Segment Open
(** * Resilient request orchestration of the incident-response frontend

    A shallow embedding of [frontend/src/lib/api.ts] (backoff policy, timeout
    guard, retrying dispatcher, response handling), [frontend/src/lib/errors.ts],
    [frontend/src/lib/constants.ts], [frontend/src/types/index.ts] and
    [frontend/src/hooks/useAnalysis.ts] (operation lifecycle).

    Conventions.
    - Durations and instants are milliseconds.  JavaScript numbers that are
      integers in the source are [Z]; the jittered delays, that involve
      [Math.random()], are rationals [Q] (floating-point rounding is not
      modelled).
    - A promise that settles is a value of [Completion]: [Ok v] when it
      resolves, [Throw e] when it rejects.
    - The platform ([fetch], [AbortController], timers, [Date]) is the
      environment: it is described by the records [Upstream] and [Env]. *)

From Stdlib Require Import ZArith QArith Qminmax Qround Qpower Bool List String Ascii Lia Lqa.
From Stdlib Require Import DecimalString DecimalPos DecimalN.
Import ListNotations.

Local Open Scope string_scope.
Local Open Scope Z_scope.

(** ** Constants ([lib/constants.ts]) *)

Definition MAX_RETRIES : nat := 2.
Definition DEFAULT_TIMEOUT_MS : Z := 30000.
Definition INITIAL_RETRY_DELAY_MS : Z := 1000.
Definition MAX_RETRY_DELAY_MS : Z := 10000.
Definition FEEDBACK_MIN_LENGTH : nat := 5.
Definition FEEDBACK_MAX_LENGTH : nat := 2000.

(** ** JavaScript string primitives used by the source *)

Module Js.

(** [s.startsWith(p)] *)
Fixpoint startsWith (p s : string) : bool :=
  match p, s with
  | EmptyString, _ => true
  | String a p', String b s' => Ascii.eqb a b && startsWith p' s'
  | String _ _, EmptyString => false
  end.

(** [s.includes(p)] *)
Fixpoint includes (p s : string) : bool :=
  startsWith p s
  || match s with
     | EmptyString => false
     | String _ s' => includes p s'
     end.

(** White space of [String.prototype.trim] and of [parseInt].  A string is
    the sequence of its code units, of which the model has those below 256
    (all that a header value can hold); among them the white space and line
    terminators are TAB, LF, VT, FF, CR, SPACE and NO-BREAK SPACE. *)
Definition isWhiteSpace (c : ascii) : bool :=
  let n := nat_of_ascii c in
  ((9 <=? n) && (n <=? 13))%nat || (n =? 32)%nat || (n =? 160)%nat.

Fixpoint trimStart (s : string) : string :=
  match s with
  | EmptyString => EmptyString
  | String c s' => if isWhiteSpace c then trimStart s' else s
  end.

Fixpoint rev_string (acc s : string) : string :=
  match s with
  | EmptyString => acc
  | String c s' => rev_string (String c acc) s'
  end.

Definition trimEnd (s : string) : string :=
  rev_string EmptyString (trimStart (rev_string EmptyString s)).

(** [s.trim()] *)
Definition trim (s : string) : string := trimEnd (trimStart s).

(** [xs.join(sep)] *)
Definition join (sep : string) (xs : list string) : string := String.concat sep xs.

Definition isDigit (c : ascii) : bool :=
  let n := nat_of_ascii c in ((48 <=? n) && (n <=? 57))%nat.

Definition digitValue (c : ascii) : Z := Z.of_nat (nat_of_ascii c) - 48.

(** The longest prefix of decimal digits of [s], read as a number with
    [acc] as the digits already read; [None] when [s] starts with no digit
    and none was read yet ([seen = false]). *)
Fixpoint readDigits (seen : bool) (acc : Z) (s : string) : option Z :=
  match s with
  | String c s' =>
      if isDigit c then readDigits true (10 * acc + digitValue c) s'
      else if seen then Some acc else None
  | EmptyString => if seen then Some acc else None
  end.

(** [parseInt(s, 10)]: leading white space is skipped, one sign is
    accepted, then the longest run of decimal digits is read and whatever
    follows is ignored; [None] stands for [NaN]. *)
Definition parseInt10 (s : string) : option Z :=
  match trimStart s with
  | String "-" s' => option_map Z.opp (readDigits false 0 s')
  | String "+" s' => readDigits false 0 s'
  | s' => readDigits false 0 s'
  end.

(** [String(n)] for an integer [n]. *)
Definition numberToString (n : Z) : string := NilZero.string_of_int (Z.to_int n).

(** Truthiness of an optional string: [undefined], [null] and the empty
    string are falsy. *)
Definition truthy (s : option string) : bool :=
  match s with
  | Some (String _ _) => true
  | _ => false
  end.

(** [s || fallback] *)
Definition orElse (s : option string) (fallback : string) : string :=
  match s with
  | Some (String c s') => String c s'
  | _ => fallback
  end.

End Js.

(** ** Errors ([lib/api.ts], [lib/errors.ts]) *)

(** The values the code throws and catches.  [DOMException] is what [fetch]
    rejects with when its signal aborts (its [name] is then ["AbortError"]);
    [OtherError] is any other instance of [Error]; [NonError] a thrown value
    that is no [Error]. *)
Inductive JsError : Type :=
| TypeError (message : string)
| TimeoutError (message : string)
| ApiError (message : string) (status : Z) (details : option (list string))
           (isRetryable : bool)
| DOMException (name message : string)
| OtherError (name message : string)
| NonError.

Definition isError (e : JsError) : bool :=
  match e with NonError => false | _ => true end.

Definition errorName (e : JsError) : string :=
  match e with
  | TypeError _ => "TypeError"
  | TimeoutError _ => "TimeoutError"
  | ApiError _ _ _ _ => "ApiError"
  | DOMException n _ => n
  | OtherError n _ => n
  | NonError => ""
  end.

Definition errorMessage (e : JsError) : string :=
  match e with
  | TypeError m | TimeoutError m | ApiError m _ _ _ => m
  | DOMException _ m | OtherError _ m => m
  | NonError => ""
  end.

(** The rejection of an aborted [fetch]. *)
Definition abortError : JsError :=
  DOMException "AbortError" "The operation was aborted.".

(** [isAbortError] of [lib/errors.ts], which is also the test
    [error instanceof Error && error.name === "AbortError"] of [lib/api.ts]. *)
Definition isAbortError (e : JsError) : bool :=
  isError e && String.eqb (errorName e) "AbortError".

(** [isRetryableError] of [lib/api.ts]. *)
Definition isRetryableError (e : JsError) : bool :=
  match e with
  | TypeError m => Js.includes "fetch" m
  | TimeoutError _ => true
  | ApiError _ status _ _ => (500 <=? status) || (status =? 429)
  | _ => false
  end.

(** [formatErrorMessage] of [lib/errors.ts]. *)
Definition formatErrorMessage (e : JsError) : string :=
  match e with
  | TimeoutError _ =>
      "Request timed out. The server may be busy - please try again."
  | ApiError message _ details _ =>
      match details with
      | Some (d :: ds) => message ++ ": " ++ Js.join ", " (d :: ds)
      | _ => message
      end
  | NonError => "An unexpected error occurred"
  | _ => errorMessage e
  end.

(** ** Backoff policy ([lib/api.ts]) *)

Definition exponentialDelay (attempt : nat) : Z :=
  INITIAL_RETRY_DELAY_MS * 2 ^ Z.of_nat attempt.

(** The delay before jitter: [Math.min(exponentialDelay, MAX_RETRY_DELAY_MS)]. *)
Definition cappedDelay (attempt : nat) : Z :=
  Z.min (exponentialDelay attempt) MAX_RETRY_DELAY_MS.

(** [calculateRetryDelay(attempt)], with [random] the value that
    [Math.random()] returns in the call. *)
Definition calculateRetryDelay (attempt : nat) (random : Q) : Q :=
  (inject_Z (cappedDelay attempt) + random * 1000)%Q.

(** [parseRetryAfter(retryAfter, fallbackDelay)].  [parseDate s] is
    [new Date(s).getTime()] ([None] for [NaN]) and [now] is [Date.now()]. *)
Definition parseRetryAfter (parseDate : string -> option Z) (now : Z)
    (retryAfter : option string) (fallbackDelay : Q) : Q :=
  match retryAfter with
  | None | Some EmptyString => fallbackDelay
  | Some h =>
      match Js.parseInt10 h with
      | Some seconds => inject_Z (Z.min (seconds * 1000) MAX_RETRY_DELAY_MS)
      | None =>
          match parseDate h with
          | Some retryDate =>
              let delay := Z.max 0 (retryDate - now) in
              inject_Z (Z.min delay MAX_RETRY_DELAY_MS)
          | None => fallbackDelay
          end
      end
  end.

(** ** Structured document ([types/index.ts]) *)

Record IncidentForm : Type := {
  date_and_time_of_incident : string;
  service_user_name : string;
  location_of_incident : string;
  type_of_incident : string;
  description_of_incident : string;
  immediate_actions_taken : string;
  was_first_aid_administered : bool;
  were_emergency_services_contacted : bool;
  who_was_notified : string;
  witnesses : string;
  agreed_next_steps : string;
  risk_assessment_needed : bool;
  if_yes_which_risk_assessment : string
}.

Record PolicyAnalysis : Type := {
  relevant_policies : list string;
  policy_compliance : list string;
  recommended_actions : list string;
  concerns : list string
}.

Record DraftEmail : Type := {
  to : list string;
  cc : option (list string);
  subject : string;
  body : string
}.

Record AnalysisResponse : Type := {
  incident_form : IncidentForm;
  policy_analysis : PolicyAnalysis;
  draft_email : DraftEmail;
  source_quotes : list (string * string)
}.

Inductive SectionType : Type := incident_form_section | draft_email_section | all_sections.

(** The body that [refineWithFeedback] serialises. *)
Record RefinementRequest : Type := {
  original_response : AnalysisResponse;
  feedback : string;
  section_to_edit : SectionType
}.

(** The body that [analyzeTranscript] serialises;
    [additionalContext?.trim() || undefined] drops an empty context. *)
Record AnalyzeRequest : Type := {
  transcript : string;
  additional_context : option string
}.

(** The minimum-content constraints that the comments of [types/index.ts]
    record for the backend's validators ([min_length] of the required
    strings, [to] a non-empty list of non-empty strings, the elements of a
    present [cc] non-empty).  The format constraint on the date is not a
    minimum-content constraint and is left out. *)
Definition minLength (n : nat) (s : string) : bool := (n <=? String.length s)%nat.

Definition incidentFormHasMinimumContent (f : IncidentForm) : bool :=
  minLength 1 (service_user_name f) && minLength 1 (location_of_incident f)
  && minLength 1 (type_of_incident f) && minLength 10 (description_of_incident f)
  && minLength 1 (immediate_actions_taken f) && minLength 1 (who_was_notified f)
  && minLength 1 (agreed_next_steps f).

Definition draftEmailHasMinimumContent (e : DraftEmail) : bool :=
  (1 <=? List.length (to e))%nat && forallb (minLength 1) (to e)
  && match cc e with Some l => forallb (minLength 1) l | None => true end
  && minLength 5 (subject e) && minLength 20 (body e).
Segment Closed
Required work:
Retype exactly the lines above, from the one with "INITIAL_RETRY_DELAY_MS * 2" through the one with "service_user_name : string;", inclusive.

Response below:
  INITIAL_RETRY_DELAY_MS * 2 ^ Z.of_nat attempt.

(** The delay before jitter: [Math.min(exponentialDelay, MAX_RETRY_DELAY_MS)]. *)
Definition cappedDelay (attempt : nat) : Z :=
  Z.min (exponentialDelay attempt) MAX_RETRY_DELAY_MS.

(** [calculateRetryDelay(attempt)], with [random] the value that
    [Math.random()] returns in the call. *)
Definition calculateRetryDelay (attempt : nat) (random : Q) : Q :=
  (inject_Z (cappedDelay attempt) + random * 1000)%Q.

(** [parseRetryAfter(retryAfter, fallbackDelay)].  [parseDate s] is
    [new Date(s).getTime()] ([None] for [NaN]) and [now] is [Date.now()]. *)
Definition parseRetryAfter (parseDate : string -> option Z) (now : Z)
    (retryAfter : option string) (fallbackDelay : Q) : Q :=
  match retryAfter with
  | None | Some EmptyString => fallbackDelay
  | Some h =>
      match Js.parseInt10 h with
      | Some seconds => inject_Z (Z.min (seconds * 1000) MAX_RETRY_DELAY_MS)
      | None =>
          match parseDate h with
          | Some retryDate =>
              let delay := Z.max 0 (retryDate - now) in
              inject_Z (Z.min delay MAX_RETRY_DELAY_MS)
          | None => fallbackDelay
          end
      end
  end.

(** ** Structured document ([types/index.ts]) *)

Record IncidentForm : Type := {
  date_and_time_of_incident : string;
  service_user_name : string;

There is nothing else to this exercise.